In Dog We Trust is an anthology of horror stories featuring the titular beasts which is published by Black Shuck Books and edited by Anthony Cowin. It’s an interesting choice of theme for an anthology and one with a somewhat checkered pedigree. I have rose-tinted memories of both Hammer’s The Hound of the Baskervilles and Crown International Pictures’ Zoltan, Hound of Dracula but less fond memories of The Pack, a film I saw in my teens as part of a double bill with the Food of the Gods (although it was the supporting film of that combo and I may well have been so terrified by the sight of Ida Lupino’s giant chickens in the main feature that it affected my appreciation).
James Herbert gave us Fluke which is actually very good, not least because it was a departure from his usual fare and as such, not really horror at all. The crowning moment of canine horror has to be Cujo though, a book I’ve only just re-read recently and which is, despite the author being unable to remember writing due to various chemical diversions, one of his best. The film is pretty decent too.
There are a variety of approaches to the theme on display here, with some of the authors presenting their stories from the perspective of the dogs themselves. This is the case with Lily Childs’ Queen Bitch and Willie Meikle’s Leader of the Pack. Having two dogs myself, the latter did make me smile with its knowing insights into canine psychology and it has a killer last line. It also encompasses another theme running through the anthology, that of a disaster befalling humankind which results in dogs becoming the dominant species.
Adam Millard’s take on that apocalypse is the phenomenon of Hikikomori, or shut-in syndrome in which humans withdraw from society, hiding in their own homes. At first, dogs are used to help out, running errands for their reclusive owners but gradually the relationship changes, the dogs filling the space left behind by their erstwhile masters…

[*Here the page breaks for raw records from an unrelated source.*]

(** What one iteration receives from outside: the time that passed since
    the previous iteration ended, the value [ScanKey] returns if it is
    called, and for how many polls of [wait_key_release] the key stays
    down. *)
Record Input : Type := mkInput {
  elapsed : Z;
  key : ascii;
  held : nat
}.

(** The outcome of a block of the loop body: [continue], or go on with the
    next block. *)
Inductive Flow : Type :=
| Continue (m : Machine)
| Fallthrough (m : Machine).

Definition wait_key_release (n : nat) (m : Machine) : Machine :=
  Nat.iter n (usleep 12000) m.

Definition door_transitions (m : Machine) : Machine :=
  let m :=
    match st m with
    | ST_DOOR_OPENING =>
      if oneshot_done (gDoorAnim m) then
        let m := set_st ST_SVC_MENU m in
        let m := set_selbuf "" m in
        service_menu_screen (selbuf m) m
      else m
    | _ => m
    end in
  match st m with
  | ST_DOOR_CLOSING =>
    if oneshot_done (gDoorAnim m) then
      let m := set_service_mode false m in
      let m := set_port_mapping false m in
      let m := set_st ST_MENU m in
      let m := set_selbuf "" m in
      let m := set_amtbuf "" m in
      let m := set_chosen_slot (-1) m in
      let m := set_index_timer_active false m in
      let m := menu_screen m in
      timer_stop_and_blank m
    else m
  | _ => m
  end.
(** * Allusion: search criteria, tag counting, gallery layout and byte labels

    A shallow embedding of the TypeScript sources of the Allusion image
    library and the properties proved about them.

    - [Number]: JavaScript numbers as IEEE 754 binary64 values
      (Stdlib's [spec_float]) with the [Math] builtins the sources call.
    - [SearchCriteria]: the operator arrays and criterion interfaces of
      the search-criteria module.
    - [FileTag]: [countFileTags] with the insertion-ordered [Map] it fills.
    - [Gallery]: [getThumbnailSize] and [get_column_layout].
    - [Inspector]: [getBytes].
    - [Core]: the tag graph, criterion evaluator and query of the
      specification, which the sources only declare types for.
    - [JsArray], [GalleryIndex], [GalleryScroll]: the gallery's rows, item
      indices, key handlers, slide steps and initial scroll offset.
    - [Carousel], [InspectorHeader]: the inspector's carousel and the
      extension it shows.
    - [FileTagOrder], [NumberSign]: the order of the counted tags and the
      sign of a number, for the properties of the counter and the layout.
    - [Binary64]: the binary64 values among [spec_float], and the round bit
      of a shifted mantissa, for the quotient of the column layout.

    Definitions come first, module by module; the theorems follow. *)

From Stdlib Require Import ZArith Lia Ascii String.
From Stdlib Require Import Floats.SpecFloat.
From stdpp Require Import base list strings relations sorting.

Open Scope Z_scope.

(* ===================================================================== *)
(** * Part I: the embedding                                               *)
(* ===================================================================== *)

(** ** JavaScript numbers *)

Module Number.

(** A JavaScript number is an IEEE 754 binary64 value. *)
Definition prec : Z := 53.
Definition emax : Z := 1024.

Definition number : Type := spec_float.

Definition NaN : number := S754_nan.
Definition Infinity : number := S754_infinity false.

(** An integer literal, rounded to the nearest binary64 value. *)
Definition of_Z (z : Z) : number := binary_normalize prec emax z 0 false.

Definition mul (x y : number) : number := SFmul prec emax x y.
Definition div (x y : number) : number := SFdiv prec emax x y.
Definition add (x y : number) : number := SFadd prec emax x y.

(** [x < y], [x <= y] and [x === y] on numbers. *)
Definition ltb (x y : number) : bool := SFltb x y.
Definition leb (x y : number) : bool := SFleb x y.
Definition eqb (x y : number) : bool := SFeqb x y.

(** The global [isNaN] and [isFinite], on an argument that is a number. *)
Definition isNaN (x : number) : bool :=
  match x with
  | S754_nan => true
  | _ => false
  end.

Definition isFinite (x : number) : bool :=
  match x with
  | S754_zero _ | S754_finite _ _ _ => true
  | S754_infinity _ | S754_nan => false
  end.

(** [Math.trunc]: the integral part, the sign kept (also on a zero). *)
Definition Math_trunc (x : number) : number :=
  match x with
  | S754_finite s m e =>
      if 0 <=? e then x
      else
        match Z.shiftr (Z.pos m) (- e) with
        | Z.pos q => binary_round prec emax s q 0
        | _ => S754_zero s
        end
  | _ => x
  end.

(** [Math.floor]: the greatest integral value not above the argument. *)
Definition Math_floor (x : number) : number :=
  match x with
  | S754_finite s m e =>
      if 0 <=? e then x
      else
        let q := Z.shiftr (Z.pos m) (- e) in
        let exact := Z.shiftl q (- e) =? Z.pos m in
        if s then binary_normalize prec emax (- (if exact then q else q + 1)) 0 true
        else binary_normalize prec emax q 0 false
  | _ => x
  end.

(** [Math.min] of two numbers: NaN when either is, [-0] below [+0]. *)
Definition Math_min (x y : number) : number :=
  match x, y with
  | S754_nan, _ | _, S754_nan => S754_nan
  | S754_zero sx, S754_zero sy => S754_zero (sx || sy)
  | _, _ => if SFltb y x then y else x
  end.

(** The array index a number denotes in [a[i]]: a non-negative integral
    value; any other number names no element. *)
Definition to_index (x : number) : option nat :=
  match x with
  | S754_zero _ => Some 0%nat
  | S754_finite false m e =>
      if 0 <=? e then Some (Z.to_nat (Z.shiftl (Z.pos m) e))
      else
        let q := Z.shiftr (Z.pos m) (- e) in
        if Z.shiftl q (- e) =? Z.pos m then Some (Z.to_nat q) else None
  | _ => None
  end.

End Number.

(** ** The search-criteria module *)

Module SearchCriteria.

Import Number.

Open Scope string_scope.

(** Modelled from the spec: [ID] is imported from [./ID], which is not
    among the sources; the spec calls it an opaque, stable identity. *)
Definition ID : Type := string.

(** A [Date], by its time value: milliseconds since the epoch. *)
Definition Date : Type := Z.

(** *** The operator arrays *)

Definition NumberOperators : list string :=
  [ "equals";
    "notEqual";
    "smallerThan";
    "smallerThanOrEquals";
    "greaterThan";
    "greaterThanOrEquals" ].

Definition NumberOperatorSymbols : list (string * string) :=
  [ ("equals", "=");
    ("notEqual", "≠");
    ("smallerThan", "<");
    ("smallerThanOrEquals", "≤");
    ("greaterThan", ">");
    ("greaterThanOrEquals", "≥") ].

Definition StringOperators : list string :=
  [ "equalsIgnoreCase";
    "equals";
    "notEqual";
    "startsWithIgnoreCase";
    "startsWith";
    "notStartsWith";
    "contains";
    "notContains" ].

Definition StringOperatorLabels : list (string * string) :=
  [ ("equalsIgnoreCase", "Equals");
    ("equals", "Equals");
    ("notEqual", "Not Equal");
    ("startsWithIgnoreCase", "Starts With");
    ("startsWith", "Starts With");
    ("notStartsWith", "Not Starts With");
    ("contains", "Contains");
    ("notContains", "Not Contains") ].

Definition BinaryOperators : list string := [ "equals"; "notEqual" ].

Definition TagOperators : list string :=
  [ "contains";
    "notContains";
    "containsRecursively";
    "containsNotRecursively" ].

(** [typeof A[number]] for a [const] array [A] of string literals: the
    strings that are elements of [A]. *)
Definition literal_of (A : list string) (s : string) : bool :=
  bool_decide (s ∈ A).

Definition NumberOperatorType : string -> bool := literal_of NumberOperators.
Definition StringOperatorType : string -> bool := literal_of StringOperators.
Definition BinaryOperatorType : string -> bool := literal_of BinaryOperators.
Definition TagOperatorType : string -> bool := literal_of TagOperators.

Definition OperatorType (s : string) : bool :=
  TagOperatorType s || NumberOperatorType s || StringOperatorType s
  || BinaryOperatorType s.

(** *** Candidate criterion objects *)

(** The values a property of a candidate object may hold. *)
#[warnings="-register-all"]
Inductive JsValue : Type :=
  | JUndefined
  | JBoolean (b : bool)
  | JNumber (x : number)
  | JString (s : string)
  | JDate (d : Date)
  | JArray (xs : list JsValue).

(** An object with the four properties the criterion interfaces name.
    Its [key], [valueType] and [operator] hold strings. *)
Record Candidate : Type := mkCandidate {
  key : string;
  valueType : string;
  operator : string;
  value : JsValue
}.

(** *** The interfaces, as the objects assignable to them *)

Definition is_string (v : JsValue) : bool :=
  match v with JString _ => true | _ => false end.

Definition is_number (v : JsValue) : bool :=
  match v with JNumber _ => true | _ => false end.

Definition is_Date (v : JsValue) : bool :=
  match v with JDate _ => true | _ => false end.

(** [ID[]]: an array whose elements are all ids. *)
Definition is_ID_array (v : JsValue) : bool :=
  match v with JArray xs => forallb is_string xs | _ => false end.

(** The [valueType] literals of [IBaseSearchCriteria]. *)
Definition valueTypes : list string := [ "number"; "date"; "string"; "array" ].

Section Interfaces.

(** [keyof FileDTO]: the property names of [FileDTO], which [./File]
    declares and the sources do not include. *)
Variable FileDTO_keys : list string.

Definition IBaseSearchCriteria (c : Candidate) : bool :=
  bool_decide (key c ∈ FileDTO_keys)
  && literal_of valueTypes (valueType c)
  && OperatorType (operator c).

Definition ITagSearchCriteria (c : Candidate) : bool :=
  IBaseSearchCriteria c && is_ID_array (value c) && TagOperatorType (operator c).

Definition IStringSearchCriteria (c : Candidate) : bool :=
  IBaseSearchCriteria c && is_string (value c) && StringOperatorType (operator c).

Definition INumberSearchCriteria (c : Candidate) : bool :=
  IBaseSearchCriteria c && is_number (value c) && NumberOperatorType (operator c).

Definition IDateSearchCriteria (c : Candidate) : bool :=
  IBaseSearchCriteria c && is_Date (value c) && NumberOperatorType (operator c).

Definition SearchCriteria (c : Candidate) : bool :=
  ITagSearchCriteria c || IStringSearchCriteria c
  || INumberSearchCriteria c || IDateSearchCriteria c.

A canine apocalypse is hinted at in Mark West’s Chihuahua, with a group of strangers encountering the beginning of the end at a petrol station (a set-up which reminded me of a scene in Hitchcock’s The Birds, another animal-apocalypse scenario). It is, I have to say, an odd little story – not because of the subject matter but because of the way it ends. I’m all for leaving stuff to a reader’s imagination but this seemed a little, well, abrupt.
The scientific manipulation of our canine friends provides the basis for a couple of stories. Mulligan Street by DT Griffith introduces us to the Coywolves, genetically modified hybrids which possibly deserve a longer run than this story gives them, only hinting as it does at their nature. There’s a lot of high concept stuff going on in Steven Chapman’s Good Girl but there’s maybe a wee bit of shark-jumping going on with the limits of credibility stretching almost to breaking point. It’s a curse of the short story format that big ideas are compressed and I feel that this story in particular suffers from that with no real explanation of the science and technology which play such a big part in it.
One of my favourite stories in the anthology is Amelia Mangan’s I love You Mary-Grace, a wonderfully atmospheric tale with a strong feel of Southern Gothic which provides a fresh spin on the werewolf legend. It’s a story which creates and introduces its own new mythology; that of the dog-headed people, a beautifully constructed slow-burner of a tale told in a distinctive and authentic first-person voice.
Despite being man’s best friend™, dogs unfortunately often bear the brunt of some of the more sickening manifestations of human nature. Revenge is the motivating force in Michael Bray’s Burger Van, the titular vehicle a source of “special” meat whose provenance incurs the wrath of a marauding pack of dogs whilst the final story in the collection, Phil Sloman’s A Dog is For Death, delves into the murky world of dog-fighting to create a highly effective tale of revenge from beyond the grave.
The nature of the beast is under scrutiny in Gary Fry’s Man’s Best Friend, a suitably ironic title for this examination of relationships, abusive and otherwise and it’s this same comparison between animalistic tendencies which provide the basis for the outstanding story of the collection – in my opinion – Painted Wolves by Ray Cluley.
There are few better than Ray at crafting a story around a central theme, constructing a framework on which to hang ideas and motifs to create a reading experience that is as enjoyable as much for the way it has been written as the narrative it contains. Such is the case here, with its tale of a wildlife documentary crew filming African Hunting Dogs. There’s nature red in tooth and claw here, with savagery in a hostile environment all told in an ingenious first person narrative. The author masterfully manages the growing sense of unease throughout the story, building the tension towards a denouement which – whilst not unexpected given all that has preceded it – is truly horrific.
Painted Wolves opens the collection and provides a powerful introduction to what is a very strong anthology. Whilst some of the ideas don’t quite hit the mark, the writing throughout is of a uniformly high standard and there’s much here to enjoy. It’s probably fair to say that the wrong species ended up with the opposable thumbs, far better they had gone to a branch of the animal kingdom with more intelligence but within the pages of this book at least, every dog does indeed have its day. Anthony Cowin has done a great job here, producing an anthology of great quality.
In Dog We Trust will be launched at Edge-Lit on 14th July.